In the present study, the effect of alpha-adrenoceptor agents on response to nicotine in an anxiety model (elevated plus-maze) in mice was investigated. Administered nicotine reduced indices of anti-anxiety behaviour (percent open-arm time (%open-arm time) and percent open-arm entries (%open-arm entry)) and increased indices of anxiety behaviour (protected stretched attention posture and percent of protected head dipping (%protected dipping)), indicating that nicotine elicits an anxiogenic response. This response to the drug was obtained 7 min but not 30 min after drug injection and with doses of 0.25 and 0.5 mg/kg. Nicotinic receptor antagonists mecamylamine (0.5 and 1 mg/kg) and hexamethonium (5 and 10 mg/kg) reduced the response induced by nicotine (0.25 mg/kg). Mecamylamine (1 mg/kg; decreased %open-arm entry and increased protected stretched attention posture) and hexamethonium (10 mg/kg; decreased %open-arm time) showed an anxiogenic-like profile. A muscarinic receptor antagonist, atropine (2.5 and 5 mg/kg), did not alter the nicotine response but elicited an anxiogenic effect by itself. The alpha(1)-adrenoceptor antagonist prazosin (0.25 and 0.5 mg/kg), but not the alpha(1)-adrenoceptor agonist, phenylephrine (4 and 6 mg/kg), reversed the nicotine effect. Single administration of phenylephrine (6 mg/kg) increased %open-arm time, while prazosin did not alter the anxiety behaviour. The alpha(2)-adrenoceptor agonist clonidine (0.001 and 0.01 mg/kg), induced complete immobility when administered in combination with nicotine.
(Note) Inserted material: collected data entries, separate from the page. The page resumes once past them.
Lemma indexed_index_scores l : NoDup (skey <$> l) → indexed (index_scores l) l (length l).
Proof.
  induction l as [|s l IH] using rev_ind; intros Hnd; [split; [by intros|intros k; split; [by intros [? ?]|set_solver]]|].
  rewrite index_scores_snoc. rewrite fmap_app in Hnd. apply NoDup_app in Hnd as (Hnd & Hout & _).
  specialize (IH Hnd). change (skey <$> [s]) with [skey s] in Hout. split.
  - intros j x _ Hx. rewrite (lk_insert _ (skey s)). apply lookup_app_Some in Hx as [Hx|[Hj Hx]].
    + rewrite decide_False; [apply IH; [by eapply lookup_lt_Some|done]|]. intros Hk.
      apply (Hout (skey x)); [apply list_elem_of_fmap_2; by eapply list_elem_of_lookup_2|]. rewrite Hk. set_solver.
    + apply list_lookup_singleton_Some in Hx as [Hj' ->]. rewrite decide_True by done. f_equal. lia.
  - intros k. rewrite (lk_insert _ (skey s)), fmap_app, elem_of_app. simpl. rewrite list_elem_of_singleton.
    case_decide as Hk; [split; [by right|eauto]|]. rewrite (ix_dom _ _ _ IH). naive_solver.
Qed.

(** No two scores of a board tie in score and time. *)
Definition untied (com : string) (bid : Z) (db : Database) : Prop :=
  ∀ x y, x ∈ board_rows com bid db → y ∈ board_rows com bid db →
    si_score x = si_score y → si_timestamp x = si_timestamp y → x = y.

#[export] Instance score_order_trans mode : Transitive (score_order mode).
Proof. intros a b c. unfold score_order. destruct (bool_decide _); lia. Qed.

#[export] Instance score_order_total mode : Total (score_order mode).
Proof. intros a b. unfold score_order. destruct (bool_decide _); lia. Qed.

Lemma order_to_lt mode l :
  (∀ x y, x ∈ l → y ∈ l → si_score x = si_score y → si_timestamp x = si_timestamp y → x = y) → NoDup l →
  StronglySorted (score_order mode) l → StronglySorted (score_lt mode) l.
Proof.
  intros Hu Hnd Hs. induction Hs as [|x l Hs IH Hall]; [constructor|]. inversion Hnd as [|? ? Hx Hnd']; subst.
  constructor; [apply IH; [|done]; intros y z Hy Hz; apply Hu; set_solver|].
  apply Forall_forall. intros y Hy. rewrite Forall_forall in Hall. specialize (Hall y Hy).
  destruct (decide (si_score x = si_score y ∧ si_timestamp x = si_timestamp y)) as [[H1 H2]|Hne].
  - assert (x = y) as -> by (apply Hu; set_solver). done.
  - unfold score_order in Hall. unfold score_lt, key_lt, ScoreInv.score_key. simpl. destruct (bool_decide _); simpl; lia.
Qed.

Definition loaded (now : Z) (com : string) (bid : Z) (info : DbBoardInfo) (db : Database) : ScoreTableCache :=
  let sorted := take (Z.to_nat (bi_rank_limit info)) (merge_sort (score_order (bi_sort_mode info)) (board_rows com bid db)) in
  mkScoreTableCache sorted (index_scores sorted) info now.

Lemma loaded_mirrors now com bid info db :
  db_score_table db !! (com, bid) = Some info → untied com bid db → 0 ≤ bi_rank_limit info →
  let t := loaded now com bid info db in
  table_inv t ∧ mirrors com bid db t (merge_sort (score_order (bi_sort_mode info)) (board_rows com bid db)).
Proof.
  intros Hi Hu Hl t. set (rows := merge_sort _ _).
  assert (Hp : rows ≡ₚ board_rows com bid db) by apply merge_sort_Permutation.
  assert (mirrors com bid db t rows) as Hm.
  { split; [done| | |done].
    - apply order_to_lt; [|rewrite Hp; apply NoDup_board_rows|apply StronglySorted_merge_sort; apply _].
      intros x y. rewrite !Hp. apply Hu.
    - intros x. by rewrite Hp. }
  split; [|done]. pose proof (mirrors_nodup _ _ _ _ _ Hm) as Hnd. destruct Hm as [_ Hs _ Hc].
  assert (NoDup (skey <$> st_sorted_scores t)) as Hnd'
    by (rewrite Hc; eapply sublist_NoDup; [exact Hnd|]; apply sublist_fmap, sublist_take).
  split; [|done|by apply indexed_index_scores|].
  - rewrite Hc. by apply sorted_take.
  - simpl. rewrite length_take. lia.
Qed.

(** ** A board of two with three players *)

Lemma untied_nodup com bid db :
  NoDup ((λ x, (si_score x, si_timestamp x)) <$> board_rows com bid db) → untied com bid db.
Proof.
  intros Hnd x y [i Hx]%list_elem_of_lookup [j Hy]%list_elem_of_lookup Hs Ht.
  assert (i = j) as ->; [|congruence]. eapply NoDup_lookup; [exact Hnd|by rewrite list_lookup_fmap, Hx|].
  rewrite list_lookup_fmap, Hy. simpl. by rewrite Hs, Ht.
Qed.

Lemma all_rows (P : DbScoreInfo → Prop) `{∀ x, Decision (P x)} l : bool_decide (Forall P l) = true → ∀ x, x ∈ l → P x.
Proof. intros Hl%bool_decide_eq_true_1 x Hx. rewrite Forall_forall in Hl. by apply Hl. Qed.

Definition ex_two (update_mode : Z) : DbBoardInfo := mkDbBoardInfo 2 update_mode 0 60 1000.
Definition ex_row (score time : Z) : ScoreRow := mkScoreRow score None None None time.
Definition ex_ranked_db (update_mode : Z) : Database :=
  ex_db <| db_score_table := {[("NPWR00001_00"%string, 1) := ex_two update_mode]} |>
        <| db_account := {[7 := ex_account "alice"; 8 := ex_account "bob"; 9 := ex_account "carol"]} |>
        <| db_score := {[("NPWR00001_00"%string, 1, 7, 0) := ex_row 30 1; ("NPWR00001_00"%string, 1, 8, 0) := ex_row 20 2;
                         ("NPWR00001_00"%string, 1, 9, 0) := ex_row 10 3]} |>.
Definition ex_ranked (update_mode : Z) : ScoresCache :=
  mkScoresCache {[table_desc ex_com 1 := loaded 0 "NPWR00001_00" 1 (ex_two update_mode) (ex_ranked_db update_mode)]}
    {[7 := mkScoreUserCache "alice" "alice"; 8 := mkScoreUserCache "bob" "bob"]}.
Definition ex_rows (update_mode : Z) : list DbScoreInfo :=
  merge_sort (score_order 0) (board_rows "NPWR00001_00" 1 (ex_ranked_db update_mode)).

Lemma ex_untied update_mode : untied "NPWR00001_00" 1 (ex_ranked_db update_mode).
Proof. apply untied_nodup. apply (bool_decide_eq_true_1 (NoDup _)). vm_compute. reflexivity. Qed.

Lemma ex_ranked_mirrors update_mode :
  table_inv (the_table (ex_ranked update_mode) ex_com 1 (ex_two update_mode)) ∧
  mirrors (com_id_to_string ex_com) 1 (ex_ranked_db update_mode)
    (the_table (ex_ranked update_mode) ex_com 1 (ex_two update_mode)) (ex_rows update_mode).
Proof. apply (loaded_mirrors 0 "NPWR00001_00" 1); [done|apply ex_untied|done]. Qed.

Lemma ex_ranked_inv update_mode : cache_inv (ex_ranked update_mode).
Proof.
  intros d t Hd. unfold ex_ranked in Hd. simpl in Hd. apply lookup_singleton_Some in Hd as [<- <-]. split; [apply (ex_ranked_mirrors update_mode)|]. split; [done|].
  apply Forall_forall. vm_compute. repeat constructor; by eexists.
Qed.

Lemma ex_recordable update_mode u :
  u = 7 ∨ u = 8 ∨ u = 9 → recordable ex_com 1 (ex_two update_mode) u (ex_ranked_db update_mode).
Proof. intros Hu. split; [done|done|]. destruct Hu as [->|[->| ->]]; vm_compute; by eexists. Qed.

Section start.
Context `{!HashOrder} `{!External}.

Lemma load_tables_ok now tables c db c' db' :
  load_tables now c tables db = (Ok c', db') → ∃ faults, db' = db <| db_faults := faults |> ∧
    c' = c <| sc_tables := foldl (λ m '(com, bid, info), <[(com, bid) := loaded now com bid info db]> m) (sc_tables c) tables |>.
Proof.
  revert c db. induction tables as [|[[com bid] info] tables IH]; intros c db Hrun.
  { injection Hrun as <- <-. exists (db_faults db). by destruct c, db. }
  simpl in Hrun. apply bind_ok_inv in Hrun as (c1 & db1 & H1 & Hrun). unfold load_table in H1.
  apply bind_ok_inv in H1 as (l & db2 & H1%map_err_ok_inv%map_err_ok_inv%select_ok_inv & H2).
  destruct H1 as (faults & -> & ->). injection H2 as <- <-. apply IH in Hrun as (faults' & -> & ->).
  exists faults'. split; [by destruct db|]. by destruct c.
Qed.

Lemma lookup_loaded (now : Z) (db : Database) (tables : list (string * Z * DbBoardInfo)) (m : gmap (string * Z) ScoreTableCache) com bid :
  NoDup tables.*1 →
  foldl (λ m '(com, bid, info), <[(com, bid) := loaded now com bid info db]> m) m tables !! (com, bid) =
    match (list_to_map tables : gmap (string * Z) DbBoardInfo) !! (com, bid) with
    | Some info => Some (loaded now com bid info db)
    | None => m !! (com, bid)
    end.
Proof.
  revert m. induction tables as [|[[com' bid'] info] tables IH]; intros m Hnd; [done|].
  rewrite fmap_cons, NoDup_cons in Hnd. destruct Hnd as [Hx Hnd]. simpl. rewrite IH, !lookup_insert by done.
  case_decide as Hk; [|done]. injection Hk as -> ->. by rewrite not_elem_of_list_to_map_1.
Qed.
(* ===== verification/Presence.v ===== *)
(** * Who is connected, and who is in a room

    The shared table of users, the counter of the game tracker and the rooms tell the same
    story as the open connections: what every request and every end of a connection does
    to them, and the invariant this keeps in every state the server reaches. *)

From S2P Require Import ScoreCache Text Database Accounts Friendships DbScore DbTus Config DataFiles.
From S2P Require Import Prelude Protocol StreamExtractor Messages RoomData Room RoomManager RoomInv.
From S2P Require Import RoomReports RoomManagerInv RoomCreate RoomJoin RoomMachine GuiRoom GuiRoomManager.
From S2P Require Import GuiInv GuiMachine GuiRules GameTracker Matchmaking ClientState UdpServer RoomCommands.
From S2P Require Import GuiCommands TusCommands ScoreCommands AccountCommands FriendCommands Dispatch Http ApiServer.
From S2P Require Import Startup DbExec CommandFrames ServiceFrames CommandMoves ApiFrames ServerRules StartupRules Departure.

(** ** Operations that enter rooms for one user only *)

(** Every membership of [m'] is one of [m] or one of [u]. *)
Definition adds `{Countable K} (u : Z) (m m' : gmap Z (gset K)) : Prop :=
  ∀ v k, in_entry m' v k → in_entry m v k ∨ v = u.

#[export] Instance adds_preorder `{Countable K} u : PreOrder (adds (K := K) u).
Proof. split; [by left|]. intros m1 m2 m3 H1 H2 v k [Hk|Hk]%H2; [by apply H1|by right]. Qed.

Section enters.
Context {S : Type} `{Countable K} (index : S → gmap Z (gset K)) (u : Z).
(* ===== verification/Connection.v ===== *)
(** * Connections (src/src/server.rs, client.rs)

    The accept loop of [Server::start], the loop of [Client::process] on the bytes of a
    connection, and the ends of both, as a machine over the open connections.  A
    connection waits for a header, with the time-out before the login and with the
    permit of a kick and the termination of the server after it, then for the payload,
    which nothing interrupts.  [tokio::select!] takes any branch that is ready, so the
    machine is a relation. *)

From S2P Require Import ScoreCache Text Database Accounts Friendships DbScore DbTus Config DataFiles.
From S2P Require Import Prelude Protocol StreamExtractor Messages RoomData Room RoomManager RoomInv.
From S2P Require Import RoomManagerInv GuiRoom GuiRoomManager GuiInv GameTracker ClientState UdpServer Dispatch Http ApiServer.
From S2P Require Import CommandMoves Startup ServerRules StartupRules Presence.

(** ** The greeting *)

Definition PROTOCOL_VERSION : Z := 30.

Definition servinfo_vec : bytes :=
  [Packet.packet_discr Packet.ServerInfo] ++ to_le_bytes 2 0 ++ to_le_bytes 4 (4 + HEADER_SIZE) ++ to_le_bytes 8 0
  ++ to_le_bytes 4 PROTOCOL_VERSION.
(* ===== verification/MessageRules.v ===== *)
(** * Replies, notifications and access

    What a client is sent: replies are framed with their true length and code
    whatever the handler appended; room messages reach members only; clients that
    have not logged in get nothing but a refusal. *)

From S2P Require Import ScoreCache Text Database Accounts Friendships DbScore DbTus Config DataFiles.
From S2P Require Import Prelude Protocol StreamExtractor Messages RoomData Room RoomManager RoomInv.
From S2P Require Import RoomReports RoomManagerInv RoomCreate RoomJoin RoomMachine GuiRoom GuiRoomManager.
From S2P Require Import GuiInv GuiMachine GuiRules GameTracker Matchmaking ClientState RoomCommands.
From S2P Require Import GuiCommands TusCommands ScoreCommands AccountCommands FriendCommands Dispatch.
From S2P Require Import CommandFrames CommandMoves ServerRules Departure.

(** ** Handlers only append to the reply *)

Definition appends {E A} (h : M Ctx E A) : Prop := ∀ cx, ∃ bs, cx_reply (h cx).2 = cx_reply cx ++ bs.

Create HintDb appends.

Section appends.
Lemma appends_bind {E A B} (m : M Ctx E A) (k : A → M Ctx E B) : appends m → (∀ a, appends (k a)) → appends (bind m k).
Proof.
  intros Hm Hk cx. specialize (Hm cx) as [bs Hbs]. unfold bind. destruct (m cx) as [[a|e|] cx1]; simpl in *; eauto.
  destruct (Hk a cx1) as [bs' Hbs']. exists (bs ++ bs'). by rewrite Hbs', Hbs, app_assoc.
Qed.

Lemma appends_same {E A} (h : M Ctx E A) : (∀ cx, cx_reply (h cx).2 = cx_reply cx) → appends h.
Proof. intros Hh cx. exists []. by rewrite Hh, app_nil_r. Qed.

Lemma appends_for_each {E B} (f : B → M Ctx E unit) xs : (∀ x, appends (f x)) → appends (for_each f xs).
Proof. intros Hf. induction xs; simpl; [by apply appends_same|]. by apply appends_bind. Qed.

Lemma appends_ignore_code {A} (h : H A) : appends h → appends (ignore_code h).
Proof. intros Hh cx. specialize (Hh cx). unfold ignore_code. by destruct (h cx) as [[] ?]. Qed.

Lemma appends_reply_packet bs : appends (reply_packet bs).
Proof. intros cx. unfold reply_packet, add_data_packet. eexists. reflexivity. Qed.

Lemma appends_extend_reply bs : appends (extend_reply bs).
Proof. intros cx. by exists bs. Qed.

Lemma appends_map_err {E E' A} (f : E → E') (h : M Ctx E A) : appends h → appends (map_err f h).
Proof. intros Hh cx. specialize (Hh cx). unfold map_err. by destruct (h cx) as [[] ?]. Qed.

Lemma appends_attempt {E E' A} (h : M Ctx E A) : appends h → appends (attempt (E' := E') h).
Proof. intros Hh cx. specialize (Hh cx). unfold attempt. by destruct (h cx) as [[] ?]. Qed.

Lemma appends_on_db {E A} (m : M Database E A) : appends (on_db m).
Proof. apply appends_same. intros cx. unfold on_db. by destruct (m _). Qed.

Lemma appends_on_scores {A} (m : SC A) : appends (on_scores m).
Proof. apply appends_same. intros cx. unfold on_scores. by destruct (m _). Qed.

Lemma appends_on_score_dir {E A} (m : M DataDir E A) : appends (on_score_dir m).
Proof. apply appends_same. intros cx. unfold on_score_dir. by destruct (m _). Qed.

Lemma appends_on_tus_dir {E A} (m : M DataDir E A) : appends (on_tus_dir m).
Proof. apply appends_same. intros cx. unfold on_tus_dir. by destruct (m _). Qed.

Lemma appends_with_exits {A} (m : M Ctx Exit A) (k : A → Handler) :
  appends m → (∀ a, appends (k a)) → appends (with_exits m k).
Proof.
  intros Hm Hk cx. specialize (Hm cx) as [bs Hbs]. unfold with_exits. destruct (m cx) as [[a|e|] cx1]; simpl in *; eauto.
  destruct (Hk a cx1) as [bs' Hbs']. exists (bs ++ bs'). by rewrite Hbs', Hbs, app_assoc.
Qed.

Lemma appends_map_each {E B C} (f : B → M Ctx E C) xs : (∀ x, appends (f x)) → appends (map_each f xs).
Proof.
  intros Hf. induction xs; simpl; [by apply appends_same|].
  apply appends_bind; [done|]. intros ?. apply appends_bind; [done|]. intros ?. by apply appends_same.
Qed.

Lemma appends_read_data {A} (f : StreamExtractor → A * StreamExtractor) : appends (read_data f).
Proof. apply appends_same. intros cx. unfold read_data. by destruct (f _). Qed.

Lemma appends_read_pb {T} `{Message T} : appends (read_pb (T := T)).
Proof. apply appends_same. intros cx. unfold read_pb. by destruct (get_pb _ _). Qed.

Lemma appends_on_rooms {A} (m : RM A) : appends (on_rooms m).
Proof. apply appends_same. intros cx. by rewrite on_rooms_snd. Qed.

Lemma appends_on_gui {A} (m : GM A) : appends (on_gui m).
Proof. apply appends_same. intros cx. by rewrite on_gui_snd. Qed.
End appends.
#[export] Hint Resolve appends_reply_packet appends_extend_reply appends_read_data appends_read_pb
  appends_on_rooms appends_on_gui appends_on_db appends_on_scores appends_on_score_dir appends_on_tus_dir : appends.

Ltac appends_step :=
  first
    [ assumption
    | solve [eauto with appends nocore]
    | apply appends_bind; [|intros ?]
    | apply appends_for_each; intros ?
    | apply appends_ignore_code | apply appends_map_err | apply appends_attempt
    | apply appends_with_exits; [|intros ?] | apply appends_map_each; intros ?
    | apply appends_same; done
    | case_match ].
Ltac appends := repeat appends_step.

Lemma appends_get_com_id_with_redir : appends (get_com_id_with_redir).
Proof. unfold get_com_id_with_redir. appends. Qed.
#[export] Hint Resolve appends_get_com_id_with_redir : appends.

Lemma appends_get_com_and_pb {T} `{Message T} : appends (get_com_and_pb (T := T)).
Proof. unfold get_com_and_pb. appends. Qed.
#[export] Hint Resolve appends_get_com_and_pb : appends.

Lemma appends_check_data : appends check_data.
Proof. unfold check_data. appends. Qed.

Lemma appends_get_database_connection env : appends (get_database_connection env).
Proof. unfold get_database_connection. appends. Qed.
#[export] Hint Resolve appends_check_data appends_get_database_connection : appends.

Section handlers.
Context `{!HashOrder} `{!RoomCodec} `{!GuiCodec} (env : Env).

Lemma appends_client_leave_room c id opt cause : appends (client_leave_room env c id opt cause).
Proof. unfold client_leave_room. appends. Qed.

Lemma appends_client_leave_room_gui id : appends (client_leave_room_gui env id).
Proof. unfold client_leave_room_gui, caller. appends. Qed.
#[local] Hint Resolve appends_client_leave_room appends_client_leave_room_gui : appends.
However, an alpha(2)-adrenoceptor antagonist, yohimbine (0.5 and 1 mg/kg), appeared to reverse the nicotine response, but did not show interaction with nicotine's effect. Clonidine did not elicit any effect, but yohimbine (1 mg/kg) increased %open-arm entry and %open-arm time by itself. It can be concluded that certain doses of nicotine (0.25 and 0.5 mg/kg) 7 min after their injection induce an anxiogenic effect through nicotinic mechanism(s), and that involvement of alpha(1)- but not alpha(2)-adrenoceptors in the response to nicotine seems likely.